The village has a single shop and community hall.
Those who are communally minded congregate at the shop daily (ostensibly for coffee), where we give away seeds, plants and crates full of produce.
We also keep a table for free second-hand goods and a rotating library of books and movies.
People come to pick up their mail and are roped into helping out at the hall, where we have monthly music and weekly affordable meals-to-go.
Community gardens are in the local school, as most of the public land is subject to toxic railway runoff.

The next village over the hills (where I used to live) has a tight-knit community that celebrates and supports a very artistic and alternative population.
They are very politically active and provide community oversight of their natural resources.
When logging or water extraction businesses don't follow regulations, the community collectively walks in front of the trucks and refuse to let them pass.
They take notes and get photo evidence of wrongdoing and forward it to all the relevant authorities and the local environmental centers for independent prosecution.

Both communities mobilized against fracking when exploration licenses were granted a few years ago.
Information nights held, conversations had.
Every road was separately surveyed by the community for its opposition and each now bears signage 'Lock the Gate - no coal seam gas'.
Technically, we had no right to refuse entry.
But technically, fracking workers have no right to remove a padlock.
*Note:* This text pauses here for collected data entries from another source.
(* @src packages/security/src/trust/provenance.ts:76-93 ProvenanceEnvelopeShape *)
Record ProvenanceEnvelopeShape := {
  id : string;
  sourceKind : SourceKind;
  trustClass : TrustClass;
  repositoryId : option string;
  ref : option string;
  path : option string;
  externalId : option string;
  actorClaim : option string;
  fetchedAt : string;
  digest : string;
  contentType : string;
  parentIds : list string;
  transformations : list string;
  sizeBytes : Z;
  flags : list string;
}.

(** [z.string().datetime({ offset: false })] *)
Class DateTime := is_datetime : string → bool.

Definition at_most (n : Z) (s : option string) : bool :=
  match s with Some s => str_length s <=? n | None => true end.

(* @src packages/security/src/trust/provenance.ts:95-113 provenanceEnvelopeSchema *)
Definition provenanceEnvelopeSchema `{DateTime} (e : ProvenanceEnvelopeShape) : bool :=
  len_between 8 128 (id e) && at_most 128 (repositoryId e) && at_most 256 (ref e) &&
  at_most 512 (path e) && at_most 128 (externalId e) && at_most 256 (actorClaim e) &&
  is_datetime (fetchedAt e) && hex64 (digest e) &&
  str_in (contentType e) ["text"; "json"; "diff"; "binary_ref"] &&
  forallb (λ p, str_length p <=? 128) (parentIds e) && (Z.of_nat (length (parentIds e)) <=? 64) &&
  forallb (λ p, str_length p <=? 64) (transformations e) &&
  (Z.of_nat (length (transformations e)) <=? 16) &&
  (0 <=? sizeBytes e) &&
  forallb (λ p, str_length p <=? 64) (flags e) && (Z.of_nat (length (flags e)) <=? 32).

(* @src packages/security/src/trust/provenance.ts:116-116 MAX_CONTENT_BYTES *)
Definition MAX_CONTENT_BYTES : Z := 1000000.

(** The input of a registration; the content is text. *)
(* @src packages/security/src/trust/provenance.ts:131-143 RegisterSourceInput *)
Record RegisterSourceInput := {
  in_sourceKind : SourceKind;
  in_content : string;
  in_repositoryId : option string;
  in_ref : option string;
  in_path : option string;
  in_externalId : option string;
  in_actorClaim : option string;
  in_fetchedAt : option string;
  in_contentType : option string;
  in_parentIds : option (list string);
}.

(* @src packages/security/src/trust/provenance.ts:149-188 registerSource *)
Definition registerSource `{Digest} `{DateTime} (now : Z) (uuid : string)
    (input : RegisterSourceInput) : outcome ProvenanceEnvelopeShape :=
  let? now := toISOString now in
  if MAX_CONTENT_BYTES <? utf8_length (in_content input)
  then Threw (GuardError "content_too_large") else
  let digest := sha256 (in_content input) in
  if negb (hex64 digest) then Threw (GuardError "digest_failed") else
  let envelope := {|
    id := uuid; sourceKind := in_sourceKind input;
    trustClass := TRUST_RANK (in_sourceKind input);
    repositoryId := in_repositoryId input; ref := in_ref input; path := in_path input;
    externalId := in_externalId input; actorClaim := in_actorClaim input;
    fetchedAt := in_fetchedAt input ?? now; digest := digest;
    contentType := in_contentType input ?? "text"; parentIds := in_parentIds input ?? [];
    transformations := []; sizeBytes := utf8_length (in_content input); flags := [] |} in
  if provenanceEnvelopeSchema envelope then Returned envelope
  else Threw (GuardError "envelope_invalid").

(** ** Injection signals *)

Definition ws0 : re := StarCls is_space.
Definition ws1 : re := PlusCls is_space.
Definition chr (c : ascii) : re := Cls (Ascii.eqb c).

(* @src packages/security/src/trust/scanner.ts:22-42 RULES *)
Definition RULES : list (string * re) := [
  ("override_previous_instructions",
   Seq [Lit "ignore"; ws1; Opt (Cat (Lit "all") ws1); OneOf ["previous"; "prior"; "earlier"]]);
  ("disregard_policy",
   Seq [Lit "disregard"; ws1; Opt (Cat (Lit "all") ws1); OneOf ["policy"; "policies"; "safety"]]);
  ("role_hijack_you_are",
   Seq [Lit "you"; ws1; Lit "are"; ws1; Lit "now"; ws1; OneOf ["a"; "an"; "the"]; ws1]);
  ("role_hijack_system_tag",
   Seq [Alt Start (chr (ascii_of_N 10)); ws0; Lit "system"; ws0; Lit ":"; ws0]);
  ("chat_markup",
   Seq [Lit "<|"; OneOf ["im_start"; "im_end"; "endoftext"; "system"]; Lit "|>"]);
  ("tool_call_markup",
   Alt (Seq [Lit "<"; Opt (Lit "|"); Lit "tool"; Opt (Lit "_"); Lit "call"; Opt (Lit "|"); Lit ">"])
       (Seq [chr dquote; Lit "name"; chr dquote; ws0; Lit ":"; ws0; chr dquote;
             StarCls (λ c, is_alpha c || Ascii.eqb c "_"); Lit "tool"]));
  ("approval_grant_claim",
   Seq [Boundary; OneOf ["approve"; "accepted"]; ws1; OneOf ["this"; "the"]; ws1;
        OneOf ["action"; "operation"; "pull request"; "merge"]; Boundary]);
  ("capability_grant_claim",
   Seq [Boundary; Lit "grant"; Opt (Lit "ed"); ws1;
        OneOf ["access"; "permission"; "capability"]; Boundary]);
  ("secret_exfil_attempt",
   Seq [Boundary; OneOf ["reveal"; "print"; "show"; "output"; "dump"]; ws1;
        Opt (Cat (Lit "the") ws1);
        Alt (Seq [Lit "api"; Opt (Cls (λ c, char_in "_ " c)); Lit "key"])
            (OneOf ["secret"; "password"; "token"; "credentials"; "environment"]); Boundary]);
  ("policy_mutation_claim",
   Seq [Boundary; Lit "policy"; ws1; Lit "version"; ws1;
        Alt (Seq [Lit "is"; ws1; Lit "now"]) (Seq [Lit "updated"; ws1; Lit "to"]); Boundary]);
  ("developer_mode_claim",
   Seq [Lit "developer"; ws1; Lit "mode"; ws1; Opt (Cat (Lit "is") ws1);
        OneOf ["on"; "enabled"]]);
  ("hidden_instruction_marker",
   Seq [Lit "["; ws0; OneOf ["INST"; "SYSTEM"; "/SYSTEM"]; ws0; Lit "]"])
].
(* @src packages/security/src/content/paths.ts:101-119 normalizeRelativePath *)
Fixpoint resolve_segments (segments resolved : list ustring) : path_result (list ustring) :=
  match segments with
  | [] => Safe resolved
  | segment :: segments =>
      if (segment =u? []) || (segment =u? u ".") then resolve_segments segments resolved
      else if segment =u? u ".." then
        match resolved with
        | [] => Blocked "traversal_above_root"
        | _ :: _ => resolve_segments segments (removelast resolved)
        end
      else
        match segment_check segment with
        | Some why => Blocked why
        | None => resolve_segments segments (resolved ++ [segment])
        end
  end.

(* @src packages/security/src/content/paths.ts:70-125 normalizeRelativePath *)
Definition normalizeRelativePath (root : string) (rawInput : ustring)
    : path_result SafePathShape :=
  match raw_check rawInput with
  | Some why => Blocked why
  | None =>
      path_bind (percent_decode rawInput) (λ candidate,
      path_bind (unicode_normalize candidate) (λ normalizedUnicode,
      path_bind (resolve_segments (u_split slash normalizedUnicode) []) (λ resolved,
      match resolved with
      | [] => Blocked "empty_path"
      | _ :: _ =>
          Safe {| rootId := root; normalizedRelativePath := u_join slash resolved;
                  kind := "file" |}
      end)))
  end.

(** ** What an accepted path is *)

(** A segment that is a plain name: it survives every check, so it is not empty, [.] or [..]. *)
Definition plain_segment (segment : ustring) : Prop :=
  segment ≠ [] ∧ slash ∉ segment ∧ segment_check segment = None.

Lemma plain_not_special segment :
  plain_segment segment →
  (segment =u? []) || (segment =u? u ".") = false ∧ (segment =u? u "..") = false.
Proof.
  intros (Hne & _ & Hc). unfold segment_check in Hc.
  destruct (some_unit control segment); [done|].
  destruct (trailing_dot_or_space segment) eqn:Ht; [done|].
  destruct (ueqb_spec segment []), (ueqb_spec segment (u ".")), (ueqb_spec segment (u ".."));
    subst; done.
Qed.

Lemma resolve_segments_plain segments resolved out :
  Forall (λ s, slash ∉ s) segments → Forall plain_segment resolved →
  resolve_segments segments resolved = Safe out → Forall plain_segment out.
Proof.
  intros Hs. revert resolved. induction Hs as [|s segments Hslash Hs IH]; intros resolved Hr Ho;
    cbn [resolve_segments] in Ho; [by simplify_eq|].
  destruct (ueqb_spec s []) as [|Hne]; [by eapply IH|].
  destruct (ueqb_spec s (u ".")); [by eapply IH|]. cbn [orb] in Ho.
  destruct (ueqb_spec s (u "..")) as [|Hd].
  - destruct resolved as [|r rs]; [done|]. eapply IH; [|done].
    destruct (exists_last (l := r :: rs)) as (l' & x & E); [done|].
    rewrite E, removelast_last in *. by apply Forall_app in Hr as [? _].
  - destruct (segment_check s) eqn:Hc; [done|]. eapply IH; [|done].
    apply Forall_app. split; [done|]. by repeat constructor.
Qed.

Lemma resolve_segments_keeps segments resolved :
  Forall plain_segment segments →
  resolve_segments segments resolved = Safe (resolved ++ segments).
Proof.
  intros Hs. revert resolved. induction Hs as [|s segments Hp Hs IH]; intros resolved;
    cbn [resolve_segments]; [by rewrite app_nil_r|].
  destruct (plain_not_special s Hp) as [-> ->]. destruct Hp as (_ & _ & ->).
  by rewrite IH, <- app_assoc.
Qed.

Lemma path_bind_safe {A B} (r : path_result A) (f : A → path_result B) b :
  path_bind r f = Safe b → ∃ a, r = Safe a ∧ f a = Safe b.
Proof. destruct r; [by eauto|done]. Qed.

Lemma percent_decode_clean raw c :
  has backslash raw = false → percent_decode raw = Safe c →
  has backslash c = false ∧ percent_encoded c = false.
Proof.
  unfold percent_decode. intros Hb. destruct (percent_encoded raw) eqn:Hp.
  - destruct (decodeURIComponent raw) as [d|]; [|done].
    destruct (has 0 d), (percent_encoded d) eqn:Hd; try done.
    destruct (u_includes (u "..") d), (has backslash d) eqn:Hbd; simpl; try done.
    by intros [= <-].
  - by intros [= <-].
Qed.

Lemma resolve_segments_elem segments resolved out x :
  resolve_segments segments resolved = Safe out → x ∈ out → x ∈ resolved ∨ x ∈ segments.
Proof.
  revert resolved. induction segments as [|s segments IH]; intros resolved Ho Hx;
    cbn [resolve_segments] in Ho; [simplify_eq; by left|].
  destruct ((s =u? []) || (s =u? u ".")).
  { destruct (IH _ Ho Hx); [by left|right; by right]. }
  destruct (s =u? u "..").
  - destruct resolved as [|r rs]; [done|]. destruct (IH _ Ho Hx) as [Hr|]; [|right; by right].
    left. destruct (exists_last (l := r :: rs)) as (l' & y & E); [done|].
    rewrite E, removelast_last in *. apply elem_of_app. by left.
  - destruct (segment_check s); [done|].
    destruct (IH _ Ho Hx) as [[?| ->%list_elem_of_singleton]%elem_of_app|];
      [by left|right; by left|right; by right].
Qed.

Lemma normalize_segments root raw p :
  normalizeRelativePath root raw = Safe p →
  ∃ segments, segments ≠ [] ∧ Forall plain_segment segments ∧
    normalizedRelativePath p = u_join slash segments.
Proof.
  unfold normalizeRelativePath. destruct (raw_check raw); [done|].
  intros (c & _ & Hp)%path_bind_safe. apply path_bind_safe in Hp as (n & _ & Hp).
  apply path_bind_safe in Hp as (segments & Hr & Hp).
  destruct segments as [|s l]; [done|]. injection Hp as <-. exists (s :: l). split_and!; [done| |done].
  eapply resolve_segments_plain; [apply u_split_parts|constructor|exact Hr].
Qed.

Context `{!UnicodeLaws}.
There's many dedicated protesters here and a local group of activist grandmothers who lock-on to excavators and gates in other towns where fracking was going ahead and they knit scarves while riot police remove them at the behest of governments and corporations.
One fracking operation was stopped in its tracks. The media started to question the 'social license' of mining companies and other towns in other states realized they could say No and ask for the help of these protest groups.
The community was strengthened by the effectiveness of its civil disobedience and the organizational infrastructure (FB groups, mailing lists, phone lists) has been transferable to new issues that require community opposition and dissent.

Such community feels like a last bastion against environmental destruction and I cherish it.